◆ TASK TO COMPLETE ◆
Copy out, exactly, the first line of the entries below and every line after it through the one containing "forall cs name".

[RECORDS SHOWN Boundary: Start]

Lemma sanitizeLabels_order_irrelevant_witness :
  map_get (sanitizeLabels [zone; arch]) "kubernetes_io_arch" =
  map_get (sanitizeLabels [arch; zone]) "kubernetes_io_arch".
Proof.
  apply (sanitizeLabels_order_irrelevant [zone; arch] [arch; zone] "kubernetes_io_arch").
  - apply perm_swap.
  - vm_compute. repeat constructor; cbn; intuition discriminate.
Defined.

Lemma getNodeLabels_returns_one_error_witness :
  os_Getenv (Cluster := cluster "" "node-1" [zone]) "NODE_NAME" = "" /\
  "required NODE_NAME not set" = "required NODE_NAME not set".
Proof.
  apply (getNodeLabels_returns_one_error (K := cluster "" "node-1" [zone]) ""
           "required NODE_NAME not set").
  reflexivity.
Defined.

Lemma node_keys_not_empty (nodeName me : string) (labels : Labels) :
  Forall (fun kv => fst kv <> "") labels ->
  forall cs name l,
    Nodes_Get (Cluster := cluster nodeName me labels) cs name = Ok l ->
    Forall (fun kv => fst kv <> "") l.
Proof.
  intros N cs name l. cbn. destruct (String.eqb name me); [ | discriminate ].
  intros H. injection H as <-. exact N.
Defined.

Lemma zone_team_keys : Forall (fun kv => fst kv <> "") [zone; team_dot; team_slash].
Proof. repeat constructor; discriminate. Defined.

Lemma getNodeLabels_well_formed_witness :
  Forall (fun kv => wellFormedLabelName (fst kv) = true)
    [("topology_kubernetes_io_zone", "eu-west-1a"); ("team_name", "blue")] /\
  NoDup (keys [("topology_kubernetes_io_zone", "eu-west-1a"); ("team_name", "blue")]).
Proof.
  apply (getNodeLabels_well_formed
           (K := cluster "node-1" "node-1" [zone; team_dot; team_slash]) "").
  - apply node_keys_not_empty, zone_team_keys.
  - reflexivity.
Defined.



End NodeRuns.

[RECORDS SHOWN Boundary: End]

◆ EXERCISE ANSWER ◆
Lemma sanitizeLabels_order_irrelevant_witness :
  map_get (sanitizeLabels [zone; arch]) "kubernetes_io_arch" =
  map_get (sanitizeLabels [arch; zone]) "kubernetes_io_arch".
Proof.
  apply (sanitizeLabels_order_irrelevant [zone; arch] [arch; zone] "kubernetes_io_arch").
  - apply perm_swap.
  - vm_compute. repeat constructor; cbn; intuition discriminate.
Defined.

Lemma getNodeLabels_returns_one_error_witness :
  os_Getenv (Cluster := cluster "" "node-1" [zone]) "NODE_NAME" = "" /\
  "required NODE_NAME not set" = "required NODE_NAME not set".
Proof.
  apply (getNodeLabels_returns_one_error (K := cluster "" "node-1" [zone]) ""
           "required NODE_NAME not set").
  reflexivity.
Defined.

Lemma node_keys_not_empty (nodeName me : string) (labels : Labels) :
  Forall (fun kv => fst kv <> "") labels ->
  forall cs name l,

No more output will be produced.